▶ _What the exercise asks_:
Nothing below is to be printed except the lines between the line holding "(PlainRelay.messagesForwarded st)" and the line holding "cbn. unfold PlainRelay.emit, PlainRelay.incr_messagesReceived.", inclusive, each exactly as it appears.

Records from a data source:
Lemma hybrid_forwardMessage_effect env text st :
  let dist := distanceToReceiver text in
  let short := F32.ltb dist (HybridRelay.DISTANCE_THRESHOLD_METERS cfg) in
  let ok := HybridRelay.hybridSuccess cfg env dist in
  let st' := forwardMessage env text st in
  HybridRelay.cache st' = HybridRelay.cache st
  /\ HybridRelay.messagesReceived st' = HybridRelay.messagesReceived st
  /\ HybridRelay.messagesDuplicate st' = HybridRelay.messagesDuplicate st
  /\ HybridRelay.messagesForwardedEspNow st'
     = (if short && ok then uadd (HybridRelay.messagesForwardedEspNow st) 1
        else HybridRelay.messagesForwardedEspNow st)
  /\ HybridRelay.messagesForwardedLoRa st'
     = (if negb short && ok then uadd (HybridRelay.messagesForwardedLoRa st) 1
        else HybridRelay.messagesForwardedLoRa st)
  /\ HybridRelay.trace st'
     = HybridRelay.trace st
         ++ [Log "Distance to Receiver"; HybridRelay.hybridSend cfg env dist text]
         ++ (if ok
             then [Log (if short then "FORWARDED (ESP-NOW)"
                        else "FORWARDED (LoRa)"); BlinkTx]
             else [Log (if short then "ESP-NOW Forward failed"
                        else "LoRa Forward failed")]).
Proof.
  cbn zeta. rewrite hybrid_forwardMessage_unfold.
  destruct (hybrid_forwardOver_effect env (distanceToReceiver text) text
              (HybridRelay.emit (Log "Distance to Receiver") st))
    as (H1 & H2 & H3 & H4 & H5 & H6).
  repeat split; try assumption.
  rewrite H6, hybrid_trace_emit, <- app_assoc. reflexivity.
Qed.

(** *** One pass of [loop] on a packet that is valid and new *)

Lemma nonempty_packetSize (packet : list ascii) :
  packet <> [] -> (Z.of_nat (length packet) >? 0) = true.
Proof. destruct packet; [congruence | reflexivity]. Qed.

Lemma hybrid_loop_new env st :
  let text := readPacket (HybridRelay.packet env) (HybridRelay.stack env) in
  HybridRelay.packet env <> [] ->
  isValidMessage text = true ->
  isDuplicate (HybridRelay.millis_isDuplicate env) (HybridRelay.cache st) text
  = false ->
  hybridLoop env st
  = forwardMessage env text
      (HybridRelay.recorded text (HybridRelay.millis_cacheMessage env) st).
Proof.
  cbn zeta. intros Hp Hv Hd. unfold HybridRelay.loop.
  rewrite (nonempty_packetSize _ Hp). cbn zeta. rewrite Hv. cbn [negb].
  cbn [HybridRelay.cache HybridRelay.emit HybridRelay.incr_messagesReceived].
  rewrite Hd. reflexivity.
Qed.

End Hybrid.

Lemma plain_loop_new env st :
  let text := readPacket (PlainRelay.packet env) (PlainRelay.stack env) in
  PlainRelay.packet env <> [] ->
  isValidMessage text = true ->
  isDuplicate (PlainRelay.millis_isDuplicate env) (PlainRelay.cache st) text
  = false ->
  PlainRelay.loop env st
  = PlainRelay.forwardMessage env text
      (PlainRelay.recorded text (PlainRelay.millis_cacheMessage env) st).
Proof.
  cbn zeta. intros Hp Hv Hd. unfold PlainRelay.loop.
  rewrite (nonempty_packetSize _ Hp). cbn zeta. rewrite Hv. cbn [negb].
  cbn [PlainRelay.cache PlainRelay.emit PlainRelay.incr_messagesReceived].
  rewrite Hd. reflexivity.
Qed.

Lemma filter_isRadio_received (tr : list Event) text :
  List.filter isRadio ((tr ++ [BlinkRx]) ++ [Received text])
  = List.filter isRadio tr.
Proof. rewrite !List.filter_app. cbn. rewrite !app_nil_r. reflexivity. Qed.

(** *** Validation, transport, failure, ordering and truncation *)

(** C1 (as the sketches are written). Validation accepts a text exactly
    when it starts with FIRE or with EARTHQUAKE. A payload that starts with
    QUAKE, the kind the transmitter sends and the receiver decodes, is
    refused: both relays count it as received, log it as invalid, and
    neither record nor forward it. *)
Theorem relay_refuses_QUAKE :
  (forall text,
     isValidMessage text = true <->
     lit "FIRE" `prefix_of` cstr text \/ lit "EARTHQUAKE" `prefix_of` cstr text)
  /\ (forall rest, isValidMessage (lit "QUAKE" ++ rest) = false)
  /\ (forall atof rest,
        Receiver.p_type (Receiver.parseMessage atof (lit "QUAKE" ++ rest))
        = Receiver.QUAKE)
  /\ (forall libc cfg st t1 t2 res ok,
        HybridRelay.loop libc cfg
          (HybridRelay.mkEnv quakeMessage someStack t1 t2 res ok) st
        = HybridRelay.mkState
            (HybridRelay.cache st)
            (uadd (HybridRelay.messagesReceived st) 1)
            (HybridRelay.messagesForwardedLoRa st)
            (HybridRelay.messagesForwardedEspNow st)
            (HybridRelay.messagesDuplicate st)
            (HybridRelay.trace st
               ++ [BlinkRx; Received quakeMessage;
                   Log "Invalid format - not forwarding"]))
  /\ (forall st t1 t2 j ok,
        PlainRelay.loop (PlainRelay.mkEnv quakeMessage someStack t1 t2 j ok) st
        = PlainRelay.mkState
            (PlainRelay.cache st)
            (uadd (PlainRelay.messagesReceived st) 1)
            (PlainRelay.messagesForwarded st)
            (PlainRelay.messagesDuplicate st)
            (PlainRelay.trace st
               ++ [BlinkRx; Received quakeMessage;
                   Log "Invalid format - not forwarding"])).
Proof.
  split; [exact isValidMessage_true|].
  split; [intros rest; reflexivity|].
  split; [intros atof rest; cbn; repeat (destruct (strchr _ _)); reflexivity|].
  split.
  - intros. unfold HybridRelay.loop.
    change (Z.of_nat (length (HybridRelay.packet
              (HybridRelay.mkEnv quakeMessage someStack t1 t2 res ok))) >? 0)
      with true.
    cbn. unfold HybridRelay.emit, HybridRelay.incr_messagesReceived. cbn.
    rewrite <- !app_assoc. reflexivity.
  - intros. unfold PlainRelay.loop.
    change (Z.of_nat (length (PlainRelay.packet
              (PlainRelay.mkEnv quakeMessage someStack t1 t2 j ok))) >? 0)
      with true.
    cbn. unfold PlainRelay.emit, PlainRelay.incr_messagesReceived. cbn.
    rewrite <- !app_assoc. reflexivity.
Qed.

(** C5. The relay hands the message to ESP-NOW exactly when the distance is
    less than the threshold, and to LoRa otherwise; a distance equal to the
    threshold goes to LoRa. This holds of the choice for every distance and
    threshold, and of [forwardMessage] for the distance it computes. *)
Theorem transport_by_strict_threshold
    (cfg : HybridRelay.Config) (env : HybridRelay.Env) (text : list ascii)
    (st : HybridRelay.State) :
  (forall dist,
     List.filter isSend
       (HybridRelay.trace (HybridRelay.forwardOver cfg env dist text st))
     = List.filter isSend (HybridRelay.trace st)
         ++ [if F32.ltb dist (HybridRelay.DISTANCE_THRESHOLD_METERS cfg)
             then EspNowSend (HybridRelay.espNowMessage text)
                             (HybridRelay.esp_now_result env)
             else LoRaPacket (cstr text) (HybridRelay.lora_endPacket env)])
  /\ (forall dist,
        F32.eqb dist (HybridRelay.DISTANCE_THRESHOLD_METERS cfg) = true ->
        List.filter isSend
          (HybridRelay.trace (HybridRelay.forwardOver cfg env dist text st))
        = List.filter isSend (HybridRelay.trace st)
            ++ [LoRaPacket (cstr text) (HybridRelay.lora_endPacket env)])
  /\ (forall libc,
        List.filter isSend
          (HybridRelay.trace
             (HybridRelay.forwardMessage libc cfg env text st))
        = List.filter isSend (HybridRelay.trace st)
            ++ [if F32.ltb
                     (HybridRelay.distanceToReceiver libc cfg text)
                     (HybridRelay.DISTANCE_THRESHOLD_METERS cfg)
                then EspNowSend (HybridRelay.espNowMessage text)
                                (HybridRelay.esp_now_result env)
                else LoRaPacket (cstr text) (HybridRelay.lora_endPacket env)]).
Proof.
  assert (H : forall dist st0,
     List.filter isSend
       (HybridRelay.trace (HybridRelay.forwardOver cfg env dist text st0))
     = List.filter isSend (HybridRelay.trace st0)
         ++ [HybridRelay.hybridSend cfg env dist text]).
  { intros dist st0.
    destruct (hybrid_forwardOver_effect cfg env dist text st0)
      as (_ & _ & _ & _ & _ & ->).
    rewrite !List.filter_app. f_equal.
    unfold HybridRelay.hybridSend.
    destruct (HybridRelay.hybridSuccess cfg env dist),
             (F32.ltb dist (HybridRelay.DISTANCE_THRESHOLD_METERS cfg));
      reflexivity. }
  split; [intros dist; apply H|]. split.
  - intros dist Heq. rewrite H. unfold HybridRelay.hybridSend.
    rewrite (eqb_not_ltb _ _ Heq). reflexivity.
  - intros libc. rewrite hybrid_forwardMessage_unfold, H.
    rewrite hybrid_trace_emit, List.filter_app. cbn. rewrite app_nil_r.
    reflexivity.
Qed.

▶ _Solution to the exercise_:
            (PlainRelay.messagesForwarded st)
            (PlainRelay.messagesDuplicate st)
            (PlainRelay.trace st
               ++ [BlinkRx; Received quakeMessage;
                   Log "Invalid format - not forwarding"])).
Proof.
  split; [exact isValidMessage_true|].
  split; [intros rest; reflexivity|].
  split; [intros atof rest; cbn; repeat (destruct (strchr _ _)); reflexivity|].
  split.
  - intros. unfold HybridRelay.loop.
    change (Z.of_nat (length (HybridRelay.packet
              (HybridRelay.mkEnv quakeMessage someStack t1 t2 res ok))) >? 0)
      with true.
    cbn. unfold HybridRelay.emit, HybridRelay.incr_messagesReceived. cbn.
    rewrite <- !app_assoc. reflexivity.
  - intros. unfold PlainRelay.loop.
    change (Z.of_nat (length (PlainRelay.packet
              (PlainRelay.mkEnv quakeMessage someStack t1 t2 j ok))) >? 0)
      with true.
    cbn. unfold PlainRelay.emit, PlainRelay.incr_messagesReceived. cbn.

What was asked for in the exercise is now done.